Note: I was given an ARC by the publisher in exchange for an honest review.
My Review: Celia is a nice person. She's an excellent mom, an advocate for seniors, and a person who sticks up for what she believes in. She's so nice, in fact, that she's able to tolerate the intolerable Martin--her boyfriend and the father of her youngest child. From the beginning, I sensed an insincerity about Martin and couldn't wait for Celia (or, Silly at Martin calls her) to send him packing. In steps Alex, a police officer with a troubled past. It's because of Celia's kindness and compassion that she is able to befriend Alex despite his best efforts to push her away.

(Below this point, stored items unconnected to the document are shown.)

(** * mc-jop-subdivider: greedy tile planning and export

    A shallow embedding of the tile planner and exporter of the Joy of
    Painting subdivider, and the properties its specification states.

    Two variants of the program are embedded, each from its own source:
    - [Plan]: the variant organised around [MakeTilePlan], [exportTile] and
      [run], with the [OccGrid] type and the row-group bookkeeping;
    - [MainGo]: the variant of [main.go], one [main] function that plans and
      exports in the same loop.

    Conventions.  Grid coordinates, unit counts and loop counters are Go
    [int]s that never leave the range [0 .. max(rows, cols) + 2]; they are
    modelled as [nat].  Pixel dimensions, colour channels and identifiers take
    part in remainder, shift and wrap-around arithmetic and are modelled as
    [Z] with the wrap-around written out.  A slice index out of range is a
    run-time panic in Go: slice reads and writes return [option], with [None]
    for the panic. *)

From Stdlib Require Import Ascii String ZifyNat.
From stdpp Require Import base numbers list strings pretty.

Local Open Scope nat_scope.

(** ** Outcomes of fallible code *)

Inductive error : Type :=
| DimensionError (w h : Z)   (* "image dimensions must be multiples of 16" *)
| NoFitError (r c : nat)     (* "no canvas fits at r,c" *)
| IOError (what : string).   (* a collaborator failed: open, decode, mkdir, write *)

Inductive result (A : Type) : Type :=
| Ok (a : A)
| Err (e : error)
| Panic.                     (* index out of range *)
Arguments Ok {A} a.
Arguments Err {A} e.
Arguments Panic {A}.

Global Instance result_bind : MBind result := λ A B k m,
  match m with
  | Ok a => k a
  | Err e => Err e
  | Panic => Panic
  end.

Definition liftPanic {A} (o : option A) : result A :=
  match o with Some a => Ok a | None => Panic end.

(** [for i := range l { s = body s i }], leaving the loop at the first
    error. *)
Fixpoint forEach {S I} (body : S → I → result S) (s : S) (l : list I) : result S :=
  match l with
  | [] => Ok s
  | i :: l' => s' ← body s i; forEach body s' l'
  end.

(** ** The occupancy grid (shared representation: [[][]bool]) *)

Abbreviation Grid := (list (list bool)).

(** [g[y][x]] as a read. *)
Definition cell (g : Grid) (y x : nat) : option bool :=
  match g !! y with
  | Some row => row !! x
  | None => None
  end.

(** [g[y][x] = true]. *)
Definition setCell (g : Grid) (y x : nat) : option Grid :=
  match g !! y with
  | Some row =>
      if decide (x < length row) then Some (<[y := <[x := true]> row]> g) else None
  | None => None
  end.

(** [make([][]bool, rows)] with every row [make([]bool, cols)]. *)
Definition newGrid (rows cols : nat) : Grid := replicate rows (replicate cols false).

(** [for y := r; y < r+h; y++ { for x := c; x < c+w; x++ { g[y][x] = true } }],
    the marking loop, written the same way in both variants. *)
Fixpoint markRow (g : Grid) (y x w : nat) : option Grid :=
  match w with
  | 0 => Some g
  | S w' => g' ← setCell g y x; markRow g' y (S x) w'
  end.

Fixpoint markRows (g : Grid) (y c h w : nat) : option Grid :=
  match h with
  | 0 => Some g
  | S h' => g' ← markRow g y c w; markRows g' (S y) c h' w
  end.

(** ** Images

    The decoded image is a collaborator.  Of an [image.Image] the program
    uses [Bounds().Dx()], [Bounds().Dy()] and [At(x, y).RGBA()], the latter
    returning four [uint32] channels. *)

Record Color : Type := mkColor { cR : Z; cG : Z; cB : Z; cA : Z }.

Record Image : Type := mkImage {
  MinX : Z; MinY : Z; MaxX : Z; MaxY : Z;
  At : Z → Z → Color          (* At(x, y).RGBA() *)
}.

Definition Dx (img : Image) : Z := MaxX img - MinX img.
Definition Dy (img : Image) : Z := MaxY img - MinY img.

Definition inBounds (img : Image) (x y : Z) : bool :=
  (MinX img <=? x)%Z && (x <? MaxX img)%Z && (MinY img <=? y)%Z && (y <? MaxY img)%Z.

(** [color.RGBAModel] followed by [color.RGBA.RGBA()]: an [*image.RGBA]
    stores the high byte of each 16-bit channel and widens it back by
    [v |= v << 8]. *)
Definition rgba8 (v : Z) : Z := Z.land (Z.shiftr v 8) 255.
Definition widen (v : Z) : Z := Z.lor v (Z.shiftl v 8).
Definition toRGBA (k : Color) : Color :=
  mkColor (widen (rgba8 (cR k))) (widen (rgba8 (cG k)))
          (widen (rgba8 (cB k))) (widen (rgba8 (cA k))).

(** [crop]: a fresh [image.NewRGBA(image.Rect(0, 0, w, h))] filled by
    [draw.Draw(sub, r, img, dx.Min, draw.Src)] with
    [dx := image.Rect(x, y, x+w, y+h)].  [image.Rect] orders its corners; the
    standard library clips the copy to the source bounds and leaves the rest
    transparent black. *)
Definition crop (img : Image) (x y w h : Z) : Image :=
  let minX := Z.min 0 w in
  let minY := Z.min 0 h in
  let maxX := Z.max 0 w in
  let maxY := Z.max 0 h in
  let spX := Z.min x (x + w) in
  let spY := Z.min y (y + h) in
  {| MinX := minX; MinY := minY; MaxX := maxX; MaxY := maxY;
     At := λ i j,
       if (minX <=? i)%Z && (i <? maxX)%Z && (minY <=? j)%Z && (j <? maxY)%Z
          && inBounds img (spX + (i - minX)) (spY + (j - minY))
       then toRGBA (At img (spX + (i - minX)) (spY + (j - minY)))
       else mkColor 0 0 0 0 |}.

(** Go's [%d] for non-negative counters and for [int64]. *)
Definition fmt_d_nat (n : nat) : string := pretty n.
Definition fmt_d (z : Z) : string := pretty z.

(** [int64] and [uint32] wrap-around. *)
Definition wrap64 (z : Z) : Z := ((z + 2 ^ 63) mod 2 ^ 64 - 2 ^ 63)%Z.
Definition u32 (z : Z) : Z := (z mod 2 ^ 32)%Z.
Definition u8 (z : Z) : Z := (z mod 2 ^ 8)%Z.
Definition i32 (z : Z) : Z := ((z + 2 ^ 31) mod 2 ^ 32 - 2 ^ 31)%Z.


(** ** File names

    [filepath.Ext] on a base name: the suffix beginning at the final dot,
    empty if there is no dot.  (A base name holds no path separator, or is a
    separator alone, so the separator test of the library never cuts the
    scan short.) *)
Fixpoint Ext (s : string) : string :=
  match s with
  | EmptyString => EmptyString
  | String a s' =>
      match Ext s' with
      | EmptyString => if decide (a = "."%char) then s else EmptyString
      | e => e
      end
  end.

(** [s[:len(s)-len(suffix)]] *)
Definition dropLast (s : string) (n : nat) : string :=
  String.substring 0 (String.length s - n) s.

Definition HasSuffix (s suffix : string) : bool :=
  bool_decide (String.length suffix ≤ String.length s ∧
    String.substring (String.length s - String.length suffix)
                     (String.length suffix) s = suffix).

(** [strings.TrimSuffix] *)
Definition TrimSuffix (s suffix : string) : string :=
  if HasSuffix s suffix then dropLast s (String.length suffix) else s.

(** What a run leaves in the output directory: [filepath.Join(dir, name)]
    with its content. *)
Inductive Content (D : Type) : Type :=
| BMP (img : Image)
| Paint (d : D).
Arguments BMP {D} img.
Arguments Paint {D} d.

Record FileWrite (D : Type) : Type := mkFileWrite {
  f_dir : string;
  f_name : string;
  f_content : Content D
}.
Arguments mkFileWrite {D} _ _ _.
Arguments f_dir {D} _.
Arguments f_name {D} _.
Arguments f_content {D} _.

(** ** The [MakeTilePlan] variant *)

Module Plan.

(** UUID constant for Joy of Painting mod *)
Definition paintingUUID : string := "d1ebe29f-f4e9-4572-83cd-8b2cdbfc2420".

Record Config : Type := mkConfig {
  InputPath : string;
  Author : string;
  Title : string;
  OutDir : string;
  NameRoot : string;
  BaseID : Z
}.

(** Canvas represents a tile size in pixels and 16px units for placement. *)
Record Canvas : Type := mkCanvas {
  PxW : nat; PxH : nat;
  UnitsW : nat; UnitsH : nat;
  CT : Z
}.

(** Predefined Joy-of-Painting canvas sizes, ordered largest-first. *)
Definition canvasTypes : list Canvas :=
  [ mkCanvas 32 32 2 2 1;
    mkCanvas 32 16 2 1 2;
    mkCanvas 16 32 1 2 3;
    mkCanvas 16 16 1 1 0 ].

Record Tile : Type := mkTile {
  Img : Image;
  TileCT : Z;
  FileBase : string;
  TileIndex : nat;
  RowIndex : nat
}.

(** OccGrid tracks occupied 16x16 cells. *)
Record OccGrid : Type := mkOccGrid {
  og_rows : nat;
  og_cols : nat;
  grid : Grid
}.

There's more than just a little bit of madness in this story! Between her children (Luke and Ben), Martin's mother (Rosemary), and Celia's job as an art instructor at a Senior home, Celia's life is filled to the brim with madness. Celia is passionate about the older people she has befriended and tries to convince her community that this eccentric bunch has much to contribute to the world--a view Martin does not share. The seniors--Eleanor, May, and the Colonel--kept me laughing and shaking my head through the entire book. The exchanges between the three were fast-paced and hilarious. Eleanor and the Colonel are multidimensional characters that surprised me, most particularly Eleanor. Just when I thought I knew her secrets, everything changed. Let's just say there are some real surprises in this book, and they're revealed one at a time to keep you guessing.